I think he means the blade is thick behind the edge due to the way it was reground. 
I am looking at mine and I see a rather thin tip, for me the question is who massacred the knife that badly. 

Here pics of mine







bevel is pretty thin


----------



## EdipisReks

yeah, not even close to what i saw when i opened the box.


----------



## GlassEye

I got the knife from the PO today. I fed it an apple, was a bit stinky, but alright so far.


----------



## GlassEye

EdipisReks said:


> i came to the conclusion that the knife certainly needed significant thinning, if it were to ever cut well. the bevel on the other side is much smaller. looking at the choil, the knife had a significant bevel asymmetry that surprised me quite a bit. i don't know how much the knife was sharpened before i got it.



Basically my thoughts upon opening the box and examining it. I thought these were supposed to be 50/50 geometry, anyone know? The bevels are quite asymmetric, and I did notice a small amount of steering in the one quick use so far, it is quite thick behind the edge, but I am not going to do much work on someone else's knife. I would like to see the choil rounded a bit and polished some if I were buying one. The weight and balance is really weird, a Gesshin Ginga is my only other gyuto right now, so the two cannot really be compared.


----------



## bieniek

JMJones said:


> I dont understand this post. Can you clarify?
> 
> Thanks
> 
> John



This Mainaman did already but yeah this whole post can be shortened to one word : FAT

I did not mean its any of you guys fault. More like of damn thats thick comparing with mine. 

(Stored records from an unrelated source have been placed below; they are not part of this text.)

(* ===== verification/PluginStateBolt.v ===== *)
(** * The bbolt backend refines the abstract store

    [tx_rel a b] relates an abstract store to the contents of the database: a
    nested bucket per plugin with encoded records, a bucket of key counts, and
    the two metadata integers.  Every transaction of the store either fails in
    bbolt and changes nothing, or does what the abstract store does. *)

From stdpp Require Import base list strings gmap sets numbers pretty sorting.
From S2P Require Import Prelude ByteStrings PluginState.

Definition encode_entry (e : N * string) : string := encodeRecord e.1 e.2.
Definition encode_bucket (kv : bucket) : gmap string string := encode_entry <$> kv.
Definition encode_count (kv : bucket) : string := PutUint64 (N.of_nat (size kv)).

Lemma decode_encode n v :
  (n ≤ max_uint64)%N → decodeRecord (encodeRecord n v) = (n, v, negb (N.eqb n 0)).
Proof.
  intros Hn. unfold decodeRecord, encodeRecord.
  rewrite str_length_app, PutUint64_length, bool_decide_eq_false_2 by lia.
  rewrite str_take_len, str_drop_len by apply PutUint64_length. by rewrite Uint64_PutUint64.
Qed.

Lemma put_len8 n : bool_decide (String.length (PutUint64 n) = 8) = true.
Proof. apply bool_decide_eq_true, PutUint64_length. Qed.

Lemma readUint64_Put n : (n ≤ max_uint64)%N → readUint64 (Some (PutUint64 n)) = n.
Proof.
  intros. unfold readUint64. rewrite PutUint64_length. simpl. by apply Uint64_PutUint64.
Qed.

(** Distinct bucket paths. *)
Ltac path_ne := solve [done | unfold pluginPath; congruence].

Section Bolt.
Context `{B : Bolt} {L : BoltLaws B}.

Record tx_rel (a : spec) (b : bolt) : Prop := {
  tr_meta : ∃ m, view b !! meta = Some m ∧ m !! keyCounter = Some (PutUint64 (sp_counter a)) ∧
                 m !! keyTotalBytes = Some (PutUint64 (Z.to_N (spec_total a)));
  tr_counts : view b !! counts = Some (encode_count <$> entries a);
  tr_bucket : ∀ p, view b !! pluginPath p = encode_bucket <$> entries a !! p;
  tr_nested : ∀ p k, view b !! [bucketPlugins; p; k] = None;
  tr_plugins : view b !! [bucketPlugins] = Some ∅;
  tr_flat : ∀ p, view b !! [bucketPluginCounts; p] = None }.

Lemma tx_rel_view a b b' : view b' = view b → tx_rel a b → tx_rel a b'.
Proof. intros Hv [Hm Hc Hb Hn Hp Hfl]. split; rewrite ?Hv; auto; intros; rewrite Hv; auto. Qed.

Record bolt_refines (l : limits) (a : spec) (s : Store) : Prop := {
  br_db : ∃ b, db s = Some b ∧ tx_rel a b;
  br_ro : readOnly s = false;
  br_limits : maxV l = maxValueBytes s ∧ maxT l = maxTotalBytes s ∧ maxK l = maxKeysPerPlugin s }.

(** The limits are Go [int]s, and no key is near the size of the address space. *)
Definition limits_fit (l : limits) : Prop :=
  (0 ≤ maxV l < 2 ^ 62 ∧ maxT l < 2 ^ 63 ∧ maxK l < 2 ^ 63)%Z.

Definition key_fits (key : string) : Prop := (len key < 2 ^ 62)%Z.

(** ** Reads *)

Lemma has_plugin a b p : tx_rel a b →
  HasBucket b (pluginPath p) = bool_decide (is_Some (entries a !! p)).
Proof.
  intros H. rewrite has_bucket_view, (tr_bucket _ _ H). by destruct (entries a !! p).
Qed.

Lemma get_record a b p k : tx_rel a b →
  Get b (pluginPath p) k = encode_entry <$> spec_lookup a p k.
Proof.
  intros H. rewrite get_view, (tr_bucket _ _ H). unfold spec_lookup, bucket_of, encode_bucket.
  destruct (entries a !! p); simpl; [apply lookup_fmap|by rewrite lookup_empty].
Qed.

Lemma get_count a b p : tx_rel a b → Get b counts p = encode_count <$> entries a !! p.
Proof. intros H. rewrite get_view, (tr_counts _ _ H). simpl. apply lookup_fmap. Qed.

Lemma get_meta a b : tx_rel a b →
  Get b meta keyCounter = Some (PutUint64 (sp_counter a)) ∧
  Get b meta keyTotalBytes = Some (PutUint64 (Z.to_N (spec_total a))).
Proof. intros (m & Hm & H1 & H2)%tr_meta. by rewrite !get_view, Hm; simpl. Qed.

Lemma lookup_version l a p k n v : spec_inv l a → spec_lookup a p k = Some (n, v) →
  (0 < n ≤ max_uint64)%N ∧ (len v ≤ maxV l)%Z ∧ (entrySize k v ≤ spec_total a)%Z.
Proof.
  intros [Hb _ Hc] H. destruct (lookup_bucket _ _ _ _ H) as (b & E & Ek).
  destruct (Hb p b E) as (_ & _ & Hall). destruct (Hall _ _ _ Ek) as (_ & Hlen & ? & ?).
  split; [lia|]. split; [done|]. unfold spec_total. rewrite (map_sum_delete _ _ _ _ E).
  unfold bucket_bytes at 1. rewrite (map_sum_delete _ _ _ _ Ek). simpl.
  assert (0 ≤ map_sum (λ k e, entrySize k e.2) (delete k b))%Z by apply bucket_bytes_nonneg.
  assert (0 ≤ map_sum (λ _ b, bucket_bytes b) (delete p (entries a)))%Z
    by (apply map_sum_nonneg; intros; apply bucket_bytes_nonneg). lia.
Qed.

Lemma old_record l a b p k : spec_inv l a → tx_rel a b →
  oldRecord b p k = Ok (spec_lookup a p k).
Proof.
  intros Hi H. unfold oldRecord. rewrite (has_plugin _ _ _ H), (get_record _ _ _ _ H).
  destruct (spec_lookup a p k) as [[n v]|] eqn:E.
  - destruct (lookup_version _ _ _ _ _ _ Hi E) as ((? & ?) & _).
    destruct (lookup_bucket _ _ _ _ E) as (bk & -> & _).
    change (encode_entry <$> Some (n, v)) with (Some (encodeRecord n v)).
    rewrite bool_decide_eq_true_2, decode_encode by eauto.
    destruct (N.eqb_spec n 0); [lia|done].
  - by destruct (bool_decide _).
Qed.

Lemma count_value l a b p : limits_fit l → spec_inv l a → tx_rel a b →
  Z.of_N (readUint64 (Get b counts p)) = Z.of_nat (size (bucket_of a p)).
Proof.
  intros (_ & _ & HK) [Hb _ _] H. rewrite (get_count _ _ _ H). unfold bucket_of.
  destruct (entries a !! p) as [kv|] eqn:E; simpl fmap; simpl default; [|done].
  destruct (Hb p kv E) as (_ & Hs & _). unfold encode_count.
  rewrite readUint64_Put; [lia|]. unfold max_uint64. lia.
Qed.

Lemma total_value l a b : limits_fit l → spec_inv l a → tx_rel a b →
  Z.of_N (readUint64 (Get b meta keyTotalBytes)) = spec_total a.
Proof.
  intros (_ & HT & _) [_ Ht _] H. destruct (get_meta _ _ H) as [_ ->].
  pose proof (spec_total_nonneg a). rewrite readUint64_Put; [lia|]. unfold max_uint64. lia.
Qed.

Lemma counter_value l a b : spec_inv l a → tx_rel a b →
  readUint64 (Get b meta keyCounter) = sp_counter a.
Proof.
  intros [_ _ Hc] H. destruct (get_meta _ _ H) as [-> _]. by apply readUint64_Put.
Qed.

(** ** Writes *)

Lemma path_ne_meta p : pluginPath p ≠ meta. Proof. done. Qed.
Lemma path_ne_counts p : pluginPath p ≠ counts. Proof. done. Qed.
Lemma meta_ne_counts : meta ≠ counts. Proof. done. Qed.

Lemma put_lookup b p k v b' q : Put b p k v = Ok b' →
  view b' !! q = if decide (p = q) then <[k := v]> <$> view b !! q else view b !! q.
Proof.
  intros ->%put_view. rewrite lookup_alter. by destruct (decide (p = q)) as [->|].
Qed.

Lemma delete_lookup b p k b' q : DeleteKey b p k = Ok b' →
  view b' !! q = if decide (p = q) then delete k <$> view b !! q else view b !! q.
Proof.
  intros ->%delete_view. rewrite lookup_alter. by destruct (decide (p = q)) as [->|].
Qed.

(** The metadata writes at the end of both kinds of transaction. *)
Lemma meta_puts a b c t b1 b2 m :
  view b !! meta = Some m →
  Put b meta keyCounter (PutUint64 c) = Ok b1 → Put b1 meta keyTotalBytes (PutUint64 t) = Ok b2 →
  sp_counter a = c → Z.to_N (spec_total a) = t →
  (∃ m', view b2 !! meta = Some m' ∧ m' !! keyCounter = Some (PutUint64 (sp_counter a)) ∧
         m' !! keyTotalBytes = Some (PutUint64 (Z.to_N (spec_total a)))) ∧
  (∀ q, q ≠ meta → view b2 !! q = view b !! q).
Proof.
  intros Hm H1 H2 <- <-. split.
  - rewrite (put_lookup _ _ _ _ _ _ H2), (put_lookup _ _ _ _ _ _ H1), Hm. simpl.
    eexists. split; [done|]. by rewrite lookup_insert_ne, !lookup_insert_eq by done.
  - intros q Hq. rewrite (put_lookup _ _ _ _ _ _ H2), (put_lookup _ _ _ _ _ _ H1).
    destruct (decide (meta = q)); [congruence|done].
Qed.

(** The bucket after [CreateBucketIfNotExists] when it was missing. *)
Lemma ensure_bucket a b p b1 : tx_rel a b →
  (if HasBucket b (pluginPath p) then Ok b
   else map_err ErrBackend (CreateBucketIfNotExists b (pluginPath p))) = Ok b1 →
  view b1 !! pluginPath p = Some (encode_bucket (bucket_of a p)) ∧
  ∀ q, q ≠ pluginPath p → view b1 !! q = view b !! q.
Proof.
  intros H. rewrite (has_plugin _ _ _ H). unfold bucket_of.
  pose proof (tr_bucket _ _ H p) as Hv. destruct (entries a !! p) as [kv|] eqn:E; simpl in *.
  - by intros [= <-].
  - intros Hc%map_err_ok. apply create_view in Hc. rewrite Hv in Hc. rewrite Hc. split.
    + rewrite lookup_insert_eq. unfold encode_bucket. by rewrite fmap_empty.
    + intros q Hq. by rewrite lookup_insert_ne.
Qed.

Lemma put_counts a p k v n :
  n = N.of_nat (size (bucket_of a p)) →
  encode_count <$> entries (put_entry a p k v) =
  if bool_decide (spec_lookup a p k = None)
  then <[p := PutUint64 (n + 1)]> (encode_count <$> entries a)
  else encode_count <$> entries a.
Proof.
  intros ->. unfold put_entry; simpl. rewrite fmap_insert. unfold encode_count at 1.
  unfold spec_lookup. destruct (bool_decide_reflect (bucket_of a p !! k = None)) as [E|E].
  - rewrite map_size_insert_None by done. do 2 f_equal. lia.
  - destruct (bucket_of a p !! k) as [x|] eqn:Ek; [|done].
    rewrite map_size_insert_Some by eauto. apply insert_id.
    destruct (lookup_bucket a p k x Ek) as (kv & Ekv & _). rewrite lookup_fmap.
    unfold bucket_of. by rewrite Ekv.
Qed.
Lemma checkPlugin_ok s b acc p acc' :
  checkPlugin s b acc p = Ok acc' →
  plugin_ok s b (sc_highest acc') p ∧ sc_total acc' = (sc_total acc + plugin_bytes b p)%Z ∧
  (sc_highest acc ≤ sc_highest acc')%N.
Proof.
  unfold checkPlugin. intros H.
  destruct (_ || _) eqn:E1 in H; [done|]. apply orb_false_iff in E1 as [E1 E2].
  destruct (HasBucket b (pluginPath p)) eqn:E3; [|done]. simpl in H.
  destruct (bool_decide (String.length _ = 8)) eqn:E4 in H; [|done]. simpl in H.
  destruct (bool_decide (maxKeysPerPlugin s < _)%Z) eqn:E5 in H; [done|].
  apply res_bind_ok in H as ([a n] & H & [= <-]). apply check_entries in H as (? & ? & ? & _).
  apply bool_decide_eq_false in E1, E2, E5. apply bool_decide_eq_true in E4.
  split; [|done]. split; auto; [by apply eq_None_not_Some|lia].
Qed.

Lemma check_plugins s b ns acc acc' :
  foldM (checkPlugin s b) acc ns = Ok acc' →
  Forall (plugin_ok s b (sc_highest acc')) ns ∧
  sc_total acc' = (sc_total acc + list_sum (plugin_bytes b) ns)%Z ∧
  (sc_highest acc ≤ sc_highest acc')%N.
Proof.
  revert acc; induction ns as [|p ns IH]; intros acc; simpl.
  - intros [= <-]. split; [done|lia].
  - intros (a1 & (Hp & Ht & Hh)%checkPlugin_ok & (Hall & Ht' & Hh')%IH)%res_bind_ok.
    split; [|lia]. constructor; [by eapply plugin_ok_mono|done].
Qed.

Lemma check_counts b ns : foldM (checkCount b) tt ns = Ok tt →
  Forall (λ p, String.length (default "" (Get b counts p)) = 8 ∧ HasBucket b (pluginPath p) = true ∧
               KeyN b (pluginPath p) = readUint64 (Get b counts p)) ns.
Proof.
  induction ns as [|p ns IH]; simpl; [done|]. intros ([] & H & Hns)%res_bind_ok.
  constructor; [|auto]. unfold checkCount in H.
  destruct (_ || _) eqn:E1 in H; [done|]. apply orb_false_iff in E1 as [E1 E2].
  apply orb_false_iff in E1 as [_ E1]. apply negb_false_iff in E1, E2. apply bool_decide_eq_true in E1.
  destruct (N.eqb_spec (KeyN b (pluginPath p)) (readUint64 (Get b counts p))); done.
Qed.

(** The abstract store a database represents. *)
Definition abstract (b : bolt) : spec :=
  mkSpec (map_imap (λ p _, Some ((λ raw, (decodeRecord raw).1) <$> default ∅ (view b !! pluginPath p)))
            (gset_to_gmap tt (list_to_set (Keys b [bucketPlugins]) : gset string)))
    (readUint64 (Get b meta keyCounter)).

Lemma abstract_lookup b p : entries (abstract b) !! p =
  (λ m : gmap string string, (λ raw, (decodeRecord raw).1) <$> m) <$>
    (if decide (p ∈ Keys b [bucketPlugins]) then Some (default ∅ (view b !! pluginPath p)) else None).
Proof.
  unfold abstract; simpl. rewrite map_lookup_imap. destruct (decide _) as [Hin|Hin].
  - rewrite (proj2 (lookup_gset_to_gmap_Some tt _ p tt)); [done|].
    split; [by apply elem_of_list_to_set|done].
  - rewrite (proj2 (lookup_gset_to_gmap_None tt _ p)); [done|].
    by rewrite elem_of_list_to_set.
Qed.
(* ===== verification/PluginStateTheorems.v ===== *)
(** * The plugin state store: theorems

    The properties of the store a client sees, for both backends: the call
    history it answers, the quotas, compare-and-set, versions that are never
    issued twice, and reopening a database. *)

From stdpp Require Import base list strings gmap sets numbers pretty sorting.
From S2P Require Import Prelude ByteStrings PluginState PluginStateBolt PluginStateOpen.

(** A history of calls: each one is answered as the abstract store answers it,
    or it reports a bbolt failure and changes nothing. *)
Inductive history (l : limits) : spec → list op → list resp → spec → Prop :=
| history_nil a : history l a [] [] a
| history_ok a o ops r rs a1 a2 :
    spec_step l a o = (norm r, a1) → history l a1 ops rs a2 → history l a (o :: ops) (r :: rs) a2
| history_fail a o ops r rs a2 :
    resp_backend r = true → history l a ops rs a2 → history l a (o :: ops) (r :: rs) a2.

Definition opt_limits (opts : Options) : limits :=
  mkLimits (orDefault (opt_maxValue opts) DefaultMaxValueBytes)
    (orDefault (opt_maxTotal opts) DefaultMaxTotalBytes)
    (orDefault (opt_maxKeys opts) DefaultMaxKeysPerPlugin).

(** The versions that successful writes returned. *)
Definition issued (r : resp) : option string :=
  match r with RCAS (Ok (true, v)) => Some v | _ => None end.

Section Theorems.
Context `{B : Bolt} {L : BoltLaws B}.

Given this knife was sharpened 10 times and never thinned[as finish on the blade suggests], its possible.
I will try to catch a photo of miine today.


----------



## maxim

That picture for sure looks very wierd to me, i had to go and see how they look and for sure they should be much thinner :dontknow:



EdipisReks said:


> here is the Kato tip:
> 
> 
> 
> click to embiggen


----------



## maxim

It is clearly that something was wrong with sharpening

here is picture of 210mm and 270mm Kato tips new out of the box


----------



## heirkb

mainaman said:


> bevel is pretty thin



Wow, those are way thinner than the bevels on the Kato (both before and after my sharpening). And the tips that Maksim posted look crazy thin in comparison to this one. Like I said above, the bevels did get wider when I sharpened it, but I sharpened at a fairly standard angle and didn't really cut away nearly enough that the knife would get suddenly thick BTE. The bevels on my Yoshihiro and Marko gyutos at similar angles look much more like the picture above, this thing was a fatty.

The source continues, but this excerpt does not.